═══ Task material ═══
(** * miniwdl: Cromwell-style JSON marshalling of inputs and outputs

  A shallow embedding of [WDL.values_from_json] and [WDL.values_to_json]
  (WDL/__init__.py), of the [WDL.Env.Bindings] interface they rely on, and
  of the part of the workflow runner that the runner tests
  (tests/test_7runner.py) exercise. *)

From Stdlib Require Import String Ascii List Bool Arith ZArith Lia Permutation.
Import ListNotations.
Open Scope list_scope.
Open Scope string_scope.

Set Implicit Arguments.

(** ** Python [str] operations used by the marshalling code

    A [str] is represented by its UTF-8 bytes. The operations below test and
    cut at prefixes and at the ASCII characters '.' and '#', which gives the
    same results on bytes as on code points. *)

Module Str.

(** [s.startswith(p)] *)
Definition startswith (s p : string) : bool := String.prefix p s.

(** [s.endswith(p)] *)
Fixpoint endswith (s p : string) : bool :=
  (s =? p) ||
  match s with
  | EmptyString => false
  | String _ s' => endswith s' p
  end.

(** [s[n:]] *)
Fixpoint slice_from (n : nat) (s : string) : string :=
  match n, s with
  | O, _ => s
  | S _, EmptyString => EmptyString
  | S n', String _ s' => slice_from n' s'
  end.

(** [s.split(sep)] for a one-character separator: never returns the empty
    list, and keeps empty fields. *)
Fixpoint split (sep : ascii) (s : string) : list string :=
  match s with
  | EmptyString => [EmptyString]
  | String c s' =>
      if Ascii.eqb c sep then EmptyString :: split sep s'
      else match split sep s' with
           | h :: t => String c h :: t
           | [] => [String c EmptyString]
           end
  end.

(** [sep.join(parts)] *)
Definition join (sep : string) (parts : list string) : string :=
  String.concat sep parts.

(** Python truthiness of a string. *)
Definition nonempty (s : string) : bool :=
  match s with EmptyString => false | _ => true end.


(** The character does not occur in the string. *)
Fixpoint free_of (c : ascii) (s : string) : bool :=
  match s with
  | EmptyString => true
  | String c' s' => negb (Ascii.eqb c' c) && free_of c s'
  end.

End Str.

(** ** Exceptions and results *)

Inductive exn : Type :=
| InputError (msg : string)      (* WDL.Error.InputError *)
| KeyError (key : string)        (* the built-in KeyError *)
| OtherError (msg : string).     (* anything else a callee may raise *)

Inductive result (A : Type) : Type :=
| Ok (a : A)
| Raise (e : exn).

Arguments Ok {A} a.
Arguments Raise {A} e.

Definition rbind {A B : Type} (r : result A) (k : A -> result B) : result B :=
match r with
| Ok a => k a
| Raise e => Raise e
end.

Notation "x <- r ;; k" := (rbind r (fun x => k))
  (at level 61, r at next level, right associativity).
Lemma Map_get_set_same (key : jsstring) (value : list json) (c : cache) :
  Map_get key (Map_set key value c) = Some value.
Proof.
  induction c as [|[k v] rest IH]; simpl.
  - now rewrite JSString.eqb_refl.
  - destruct (JSString.eqb k key) eqn:E; simpl; rewrite E; auto.
Qed.

Lemma Map_get_set_other (key other : jsstring) (value : list json) (c : cache) :
  other <> key ->
  Map_get other (Map_set key value c) = Map_get other c.
Proof.
  intros Hne. induction c as [|[k v] rest IH]; simpl.
  - destruct (JSString.eqb_spec key other); congruence.
  - destruct (JSString.eqb_spec k key) as [->|Hk]; simpl.
    + destruct (JSString.eqb_spec key other); congruence.
    + now rewrite IH.
Qed.

Section Facts.

Variable sha256hex : jsstring -> jsstring.

(** X6.  A request without attachment that returned records is served
    from the cache when it is repeated: the second call returns the same
    records whatever the provider would answer, and leaves the cache as it
    is. *)
Theorem repeated_request_hits_the_cache :
  forall (p p' : provider) (studyMaterial : jsstring)
         (difficultyCounts : batch) (includeExplanation : bool)
         (c c' : cache) (records : list json) (key : jsstring),
  cacheKeyOf sha256hex studyMaterial difficultyCounts includeExplanation None
  = Some key ->
  generateMCQs sha256hex p studyMaterial difficultyCounts includeExplanation
    None c = (Ok records, c') ->
  records <> [] ->
  generateMCQs sha256hex p' studyMaterial difficultyCounts includeExplanation
    None c' = (Ok records, c').
Proof.
  intros p p' studyMaterial difficultyCounts includeExplanation c c' records
    key Hkey Hrun Hne.
  assert (Hget : Map_get key c' = Some records).
  { pose proof (generateMCQs_cases sha256hex p studyMaterial difficultyCounts
                  includeExplanation None c) as Hcases.
    cbv zeta in Hcases. rewrite Hrun, Hkey in Hcases.
    destruct Hcases as [(k & cached & Hk & Hg & Hr)
                       |(Hmiss & [(v & c1 & Hf & Hr)|(e & Hf & Hr)])].
    - assert (k = key) by congruence. assert (cached = records) by congruence.
      assert (c' = c) by congruence. subst. exact Hg.
    - destruct (generateFresh_ok _ _ _ _ _ _ Hf) as (_ & _ & _ & _ & _ & Hc1).
      assert (v = records) by congruence. assert (c' = c1) by congruence.
      subst. unfold saveToCache.
      destruct records as [|m records]; [congruence|].
      cbn [List.length Nat.ltb Nat.leb]. apply Map_get_set_same.
    - discriminate Hr. }
  unfold generateMCQs. cbv zeta. rewrite Hkey. unfold Map_has.
  now rewrite Hget.
Qed.

(** X7.  A request with an attachment neither reads nor writes the cache:
    the cache is unchanged and the result is the same from any cache. *)
Theorem attachment_bypasses_the_cache :
  forall (p : provider) (studyMaterial : jsstring) (difficultyCounts : batch)
         (includeExplanation : bool) (file : upload) (c1 c2 : cache),
  snd (generateMCQs sha256hex p studyMaterial difficultyCounts
         includeExplanation (Some file) c1) = c1 /\
  fst (generateMCQs sha256hex p studyMaterial difficultyCounts
         includeExplanation (Some file) c1)
  = fst (generateMCQs sha256hex p studyMaterial difficultyCounts
           includeExplanation (Some file) c2).
Proof.
  intros p studyMaterial difficultyCounts includeExplanation file c1 c2.
  unfold generateMCQs, generateFresh. cbv zeta. simpl cacheKeyOf. cbv iota.
  destruct (rawText (Some file) p) as [text|e]; [|split; reflexivity].
  destruct (JSON_parse (cleanJSONResponse text)) as [[| | | |mcqs|]|];
    try (split; reflexivity).
  destruct ((List.length (List.filter isObjectLike mcqs) =? 0)
            && (0 <? List.length mcqs)); split; reflexivity.
Qed.

(** X8.  The two empty outcomes are told apart.  On a miss, when the parsed
    array has entries and none is an object the call throws the malformed
    error and stores nothing; when the parsed array is empty the call
    returns the empty list and stores nothing. *)
Theorem empty_and_malformed_results :
  forall (p : provider) (studyMaterial : jsstring) (difficultyCounts : batch)
         (includeExplanation : bool) (file : option upload) (c : cache)
         (text : jsstring) (mcqs : list json),
  match cacheKeyOf sha256hex studyMaterial difficultyCounts includeExplanation
          file with
  | Some key => Map_get key c = None
  | None => True
  end ->
  rawText file p = Ok text ->
  JSON_parse (cleanJSONResponse text) = Some (JArr mcqs) ->
  List.filter isObjectLike mcqs = [] ->
  generateMCQs sha256hex p studyMaterial difficultyCounts includeExplanation
    file c
  = match mcqs with
    | [] => (Ok [], c)
    | _ :: _ =>
        (Err (Error (js "Failed to generate MCQs: All generated MCQs were malformed. Please try again or refine your material.")),
         c)
    end.
Proof.
  intros p studyMaterial difficultyCounts includeExplanation file c text mcqs
    Hmiss Hraw Hparse Hnone.
  unfold generateMCQs, generateFresh. cbv zeta.
  assert (Hcheck :
    match cacheKeyOf sha256hex studyMaterial difficultyCounts
            includeExplanation file with
    | Some key => if Map_has key c then Map_get key c else None
    | None => None
    end = None).
  { destruct (cacheKeyOf sha256hex studyMaterial difficultyCounts
                includeExplanation file) as [key|]; [|reflexivity].
    unfold Map_has. now rewrite Hmiss. }
  rewrite Hcheck, Hraw, Hparse, Hnone.
  destruct mcqs as [|m mcqs]; [|reflexivity].
  cbn. unfold saveToCache.
  now destruct (cacheKeyOf sha256hex studyMaterial difficultyCounts
                  includeExplanation file).
Qed.

End Facts.

Lemma repeated_request_witness :
  generateMCQs (fun s => s) (Ok (Ok (js "[{'question':'q'}]"))) (js "material")
    (mkBatch 2 0 0) true None []
  = (Ok [JObj [(js "question", JStr (js "q"))]],
     [(js "material|2|0|0|true", [JObj [(js "question", JStr (js "q"))]])]) /\
  generateMCQs (fun s => s) (Err (js "unreachable")) (js "material")
    (mkBatch 2 0 0) true None
    [(js "material|2|0|0|true", [JObj [(js "question", JStr (js "q"))]])]
  = (Ok [JObj [(js "question", JStr (js "q"))]],
     [(js "material|2|0|0|true", [JObj [(js "question", JStr (js "q"))]])]).
Proof.
  split; [reflexivity|].
  exact (repeated_request_hits_the_cache (fun s => s)
           (Ok (Ok (js "[{'question':'q'}]"))) (Err (js "unreachable"))
           (js "material") (mkBatch 2 0 0) true [] _ _
           (js "material|2|0|0|true") eq_refl eq_refl ltac:(discriminate)).
Defined.
Example ParseDuration_10s : ParseDuration "10s" = Some (10 * Second).
Proof. reflexivity. Qed.

Example ParseDuration_1h30m : ParseDuration "1h30m" = Some (5400 * Second).
Proof. reflexivity. Qed.

Example ParseDuration_no_unit : ParseDuration "10" = None.
Proof. reflexivity. Qed.



(** * Further properties of package fixedprimary *)

(** ** What Acquire leaves alone *)

Lemma Acquire_cases (l : ptr) (w : World) r w' :
  Acquire l w = Some (r, w') ->
  (exists e, net w instanceIDURL = GetErr e
             /\ r = (None, Some ErrNoPrimary) /\ w' = unreached w)
  \/ (exists v body,
         leasers w !! l = Some v
         /\ net w instanceIDURL = GetOk body
         /\ r = (if String.eqb (data body) (id v)
                 then (Some {| leaser := l; renewedAt := clock w |}, None)
                 else (None, Some ErrPrimaryExists))
         /\ w' = acquired l v w body).
Proof.
  intros Hrun. destruct (net w instanceIDURL) as [e|body] eqn:Hnet.
  - left. exists e. rewrite (Acquire_unreachable l w e Hnet) in Hrun.
    injection Hrun as <- <-. auto.
  - right. destruct (leasers w !! l) as [v|] eqn:Hl.
    + exists v, body. rewrite (Acquire_reachable l v w body Hl Hnet) in Hrun.
      injection Hrun as <- <-. auto.
    + rewrite (Acquire_dangling l w body Hl Hnet) in Hrun. discriminate.
Qed.

Lemma Acquire_keeps_others (l : ptr) (w : World) r w' :
  Acquire l w = Some (r, w') ->
  forall l' : ptr, l' <> l -> leasers w' !! l' = leasers w !! l'.
Proof.
  intros Hrun l' Hne.
  destruct (Acquire_cases l w r w' Hrun)
    as [(e & _ & _ & ->) | (v & body & _ & _ & _ & ->)].
  - reflexivity.
  - apply acquired_lookup_ne. congruence.
Qed.

(** X1. Whatever it returns, [Acquire] keeps the id and the configured
    primary URL of its Leaser, allocates and frees nothing, and changes no
    other Leaser. *)
Theorem Acquire_frame (l : ptr) (v : Leaser) (w : World) r w' :
  leasers w !! l = Some v ->
  Acquire l w = Some (r, w') ->
  (exists v', leasers w' !! l = Some v'
              /\ id v' = id v /\ primaryURL v' = primaryURL v)
  /\ length (leasers w') = length (leasers w)
  /\ (forall l' : ptr, l' <> l -> leasers w' !! l' = leasers w !! l').
Proof.
  intros Hl Hrun.
  split; [|split; [|now apply Acquire_keeps_others with r]].
  - destruct (Acquire_cases l w r w' Hrun)
      as [(e & _ & _ & ->) | (v0 & body & Hl0 & _ & _ & ->)].
    + exists v. auto.
    + assert (v0 = v) as -> by congruence.
      exists (observed v body).
      split; [now apply acquired_lookup | split; reflexivity].
  - destruct (Acquire_cases l w r w' Hrun)
      as [(e & _ & _ & ->) | (v0 & body & _ & _ & _ & ->)].
    + reflexivity.
    + cbn [acquired leasers]. apply length_insert.
Qed.

Lemma Acquire_frame_witness :
  let w := world_of [nodeA; nodeB] (GetOk (mkBody "node-b" None)) 100 in
  leasers w !! 0%nat = Some nodeA
  /\ Acquire 0 w = Some ((None, Some ErrPrimaryExists), acquired 0 nodeA w (mkBody "node-b" None))
  /\ leasers (acquired 0 nodeA w (mkBody "node-b" None)) !! 1%nat = Some nodeB.
Proof.
  cbv zeta. split; [reflexivity|]. split; [reflexivity|].
  pose proof (Acquire_frame 0%nat nodeA
                (world_of [nodeA; nodeB] (GetOk (mkBody "node-b" None)) 100)
                (None, Some ErrPrimaryExists)
                (acquired 0 nodeA
                   (world_of [nodeA; nodeB] (GetOk (mkBody "node-b" None)) 100)
                   (mkBody "node-b" None))
                eq_refl eq_refl) as (_ & _ & Hother).
  rewrite (Hother 1%nat); [reflexivity | discriminate].
Defined.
═══
Prompt. Report all lines of the data that include the word "Hother".

Result of this task.
                eq_refl eq_refl) as (_ & _ & Hother).
  rewrite (Hother 1%nat); [reflexivity | discriminate].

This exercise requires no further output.